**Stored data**

────────────────────────────────────────

(* ===== verification/HfpAg.v ===== *)
(** * The HFP audio gateway machine (service/profiles/hfp_ag/hfp_ag_state_machine.c)

    One machine per hands-free unit: Disconnected, Connecting, Disconnecting,
    Connected, AudioConnecting, AudioOn, AudioDisconnecting, on the engine of
    [Hsm].  It follows the link and the audio link, answers the AT commands of
    the headset (calls of the telephony service, which are [out]s), keeps the
    virtual call, volume and the offload of audio to the controller.  A call
    that returns a status is an [out] whose answer is given by the
    environment. *)

From S2P Require Import Prelude Hsm Bytes BtAddr Hci MediaSystem Hfp.
From stdpp Require Import strings.
From Stdlib Require Import Ascii.
From coqutil Require Import Datatypes.RecordSetters.
Import UpdaterNotations.

Local Open Scope bt_scope.

Module HfpAg.
Import Hsm BtAddr Hci MediaSystem.
Export Hfp.

(** ** States, events, messages *)

Inductive state :=
| disconnected_state | connecting_state | disconnecting_state | connected_state
| audio_connecting_state | audio_on_state | audio_disconnecting_state.

#[export] Instance state_eq_dec : EqDecision state.
Proof. solve_decision. Defined.

Inductive hfp_ag_event_t :=
| AG_CONNECT | AG_DISCONNECT | AG_CONNECT_AUDIO | AG_DISCONNECT_AUDIO
| AG_VOICE_RECOGNITION_START | AG_VOICE_RECOGNITION_STOP | AG_PHONE_STATE_CHANGE
| AG_DEVICE_STATUS_CHANGED | AG_SET_VOLUME | AG_SET_INBAND_RING_ENABLE | AG_DIALING_RESULT
| AG_CLCC_RESPONSE | AG_START_VIRTUAL_CALL | AG_STOP_VIRTUAL_CALL | AG_SEND_AT_COMMAND
| AG_SEND_VENDOR_SPECIFIC_AT_COMMAND | AG_STARTUP | AG_SHUTDOWN | AG_CONNECT_TIMEOUT
| AG_AUDIO_TIMEOUT | AG_OFFLOAD_START_REQ | AG_OFFLOAD_STOP_REQ | AG_OFFLOAD_START_EVT
| AG_OFFLOAD_STOP_EVT | AG_OFFLOAD_TIMEOUT_EVT | AG_STACK_EVENT | AG_STACK_EVENT_AUDIO_REQ
| AG_STACK_EVENT_CONNECTION_STATE_CHANGED | AG_STACK_EVENT_AUDIO_STATE_CHANGED
| AG_STACK_EVENT_VR_STATE_CHANGED | AG_STACK_EVENT_CODEC_CHANGED | AG_STACK_EVENT_VOLUME_CHANGED
| AG_STACK_EVENT_AT_CIND_REQUEST | AG_STACK_EVENT_AT_CLCC_REQUEST | AG_STACK_EVENT_AT_COPS_REQUEST
| AG_STACK_EVENT_BATTERY_UPDATE | AG_STACK_EVENT_ANSWER_CALL | AG_STACK_EVENT_REJECT_CALL
| AG_STACK_EVENT_HANGUP_CALL | AG_STACK_EVENT_DIAL_NUMBER | AG_STACK_EVENT_DIAL_MEMORY
| AG_STACK_EVENT_CALL_CONTROL | AG_STACK_EVENT_AT_COMMAND | AG_STACK_EVENT_SEND_DTMF
| AG_STACK_EVENT_NREC_REQ | AG_STACK_EVENT_CALL_SYNC.

#[export] Instance hfp_ag_event_eq_dec : EqDecision hfp_ag_event_t.
Proof. solve_decision. Defined.

(** [hfp_ag_data_t]; a string is [None] for the NULL pointer, [hci_event] is
    what [data] points to. *)
Record hfp_ag_data_t := mk_msg_data {
  data_addr : bt_address_t;
  valueint1 : Z;
  valueint2 : Z;
  valueint3 : Z;
  valueint4 : Z;
  string1 : option string;
  string2 : option string;
  hci_event : bt_hci_event_t;
}.

Record hfp_ag_msg_t := mk_msg { event : hfp_ag_event_t; msg_data : hfp_ag_data_t }.

Definition hfp_ag_event_new_ext (ev : hfp_ag_event_t) (a : bt_address_t) (h : bt_hci_event_t) : hfp_ag_msg_t :=
  mk_msg ev (mk_msg_data a 0 0 0 0 None None h).

Definition hfp_ag_msg_new (ev : hfp_ag_event_t) (a : bt_address_t) : hfp_ag_msg_t :=
  hfp_ag_event_new_ext ev a (mk_hci 0 []).

(** [hfp_ag_call_state_t] *)
Definition HFP_AG_CALL_STATE_ACTIVE : Z := 0.
Definition HFP_AG_CALL_STATE_DIALING : Z := 2.
Definition HFP_AG_CALL_STATE_ALERTING : Z := 3.
Definition HFP_AG_CALL_STATE_INCOMING : Z := 4.
Definition HFP_AG_CALL_STATE_IDLE : Z := 6.
Definition HFP_AG_CALL_STATE_DISCONNECTED : Z := 7.

Definition HFP_AG_RETRY_MAX : Z := 1.
Definition HFP_FAKE_NUMBER : string := "10000000".
Definition AG_TIMEOUT : Z := 10000.
Definition AG_OFFLOAD_TIMEOUT : Z := 500.
Definition HFP_AT_LEN_MAX : nat := 512.
Definition HFP_COMPANY_PREFIX_LEN_MAX : nat := 10.
Definition PENDING_DISCONNECT : Z := 0x08.

Definition CRLF : string := String (Ascii.ascii_of_nat 13) (String (Ascii.ascii_of_nat 10) EmptyString).

(** [hfp_ag_cind_resopnse_t] *)
Record hfp_ag_cind_resopnse_t := mk_cind {
  network : Z; roam : Z; signal : Z; battery : Z; cind_call : Z; call_held : Z; call_setup : Z;
}.

(** ** The calls the machine makes *)

Inductive out :=
| ag_service_notify_connection_state_changed (a : bt_address_t) (s : Z)
| ag_service_notify_audio_state_changed (a : bt_address_t) (s : Z)
| ag_service_notify_vr_state_changed (a : bt_address_t) (started : bool)
| ag_service_notify_hf_battery_update (a : bt_address_t) (v : Z)
| ag_service_notify_volume_changed (a : bt_address_t) (type vol : Z)
| ag_service_notify_call_answered (a : bt_address_t)
| ag_service_notify_call_rejected (a : bt_address_t)
| ag_service_notify_call_hangup (a : bt_address_t)
| ag_service_notify_call_dial (a : bt_address_t) (num : option string)
| ag_service_notify_vendor_specific_cmd (a : bt_address_t) (command : string) (company : Z) (value : string)
| ag_service_notify_clcc_cmd (a : bt_address_t)
| ag_service_notify_cind_cmd (a : bt_address_t)
| bt_sal_hfp_ag_connect (a : bt_address_t)
| bt_sal_hfp_ag_disconnect (a : bt_address_t)
| bt_sal_hfp_ag_connect_audio (a : bt_address_t)
| bt_sal_hfp_ag_disconnect_audio (a : bt_address_t)
| bt_sal_hfp_ag_start_voice_recognition (a : bt_address_t)
| bt_sal_hfp_ag_stop_voice_recognition (a : bt_address_t)
| bt_sal_hfp_ag_phone_state_change (a : bt_address_t) (num_active num_held call_state type : Z) (num nm : option string)
| bt_sal_hfp_ag_notify_device_status_changed (a : bt_address_t) (network roam signal battery : Z)
| bt_sal_hfp_ag_set_inband_ring_enable (a : bt_address_t) (on : bool)
| bt_sal_hfp_ag_set_volume (a : bt_address_t) (type vol : Z)
| bt_sal_hfp_ag_send_at_cmd (a : bt_address_t) (cmd : string) (len : Z)
| bt_sal_hfp_ag_error_response (a : bt_address_t) (code : Z)
| bt_sal_hfp_ag_dial_response (a : bt_address_t) (result : Z)
| bt_sal_hfp_ag_cind_response (a : bt_address_t) (resp : hfp_ag_cind_resopnse_t)
| bt_sal_hfp_ag_clcc_response (a : bt_address_t) (index dir st mode mpty type : Z) (num : option string)
| bt_sal_hfp_ag_call_sync (a : bt_address_t) (dir st mode mpty type : Z) (num : string)
| bt_sal_hfp_ag_cops_response (a : bt_address_t) (operator : option string) (len : Z)
| bt_sal_sco_connection_reply (a : bt_address_t) (accept : bool)
| bt_sal_send_hci_command (ogf ocf len : Z) (payload : list Z)
| tele_service_answer_call
| tele_service_reject_call
| tele_service_hangup_call
| tele_service_dial_number (num : string)
| tele_service_call_control (chld : Z)
| tele_service_query_current_call (a : bt_address_t)
| tele_service_get_current_calls (a : bt_address_t)
| bt_pm_conn_open (a : bt_address_t)
| bt_pm_conn_close (a : bt_address_t)
| bt_pm_busy (a : bt_address_t)
| bt_pm_idle (a : bt_address_t)
| bt_pm_sco_open (a : bt_address_t)
| bt_pm_sco_close (a : bt_address_t)
| bt_media_remove_listener (l : option nat)
| bt_media_listen_voice_call_volume_change
| bt_media_set_voice_call_volume (v : Z)
| bt_media_set_anc_enable (on : bool)
| bt_media_set_hfp_samplerate (v : Z)
| bt_media_set_sco_available
| bt_media_set_sco_unavailable
| audio_ctrl_send_control_event (ev : audio_ctrl_evt_t)
| service_loop_timer (timeout : Z) (h : option timer_h)
| service_loop_cancel_timer (h : option timer_h)
| hfp_ag_send_message (m : hfp_ag_msg_t)
| hfp_ag_dial_result (result : Z)
| null_string                              (* a NULL string is read *)
| assert_failed.                           (* assert(0) *)

(** ** The machine *)

(** The fields of [ag_state_machine_t] after [sm]. *)
Record ag_data := mk_data {
  addr : bt_address_t;
  sco_conn_handle : Z;
  remote_features : Z;
  recognition_active : bool;
  virtual_call_started : bool;
  offloading : bool;
  codec : Z;
  spk_volume : Z;
  mic_volume : Z;
  retry_cnt : Z;
  media_volume : Z;
  volume_listener : option nat;
  set_volume_cnt : Z;
  pending : Z;
  connect_timer : option timer_h;
  audio_timer : option timer_h;
  dial_out_timer : option timer_h;
  offload_timer : option timer_h;
  retry_timer : option timer_h;
}.

Abbreviation ag_state_machine_t := (state_machine_t state ag_data).
Abbreviation MG := (M ag_state_machine_t out).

────────────────────────────────────────

**ASSIGNED TASK**
Lines with "BtAddr" in them are what the answer must contain; copy each from the records above.

**EXPECTED ANSWER**
From S2P Require Import Prelude Hsm Bytes BtAddr Hci MediaSystem Hfp.
Import Hsm BtAddr Hci MediaSystem.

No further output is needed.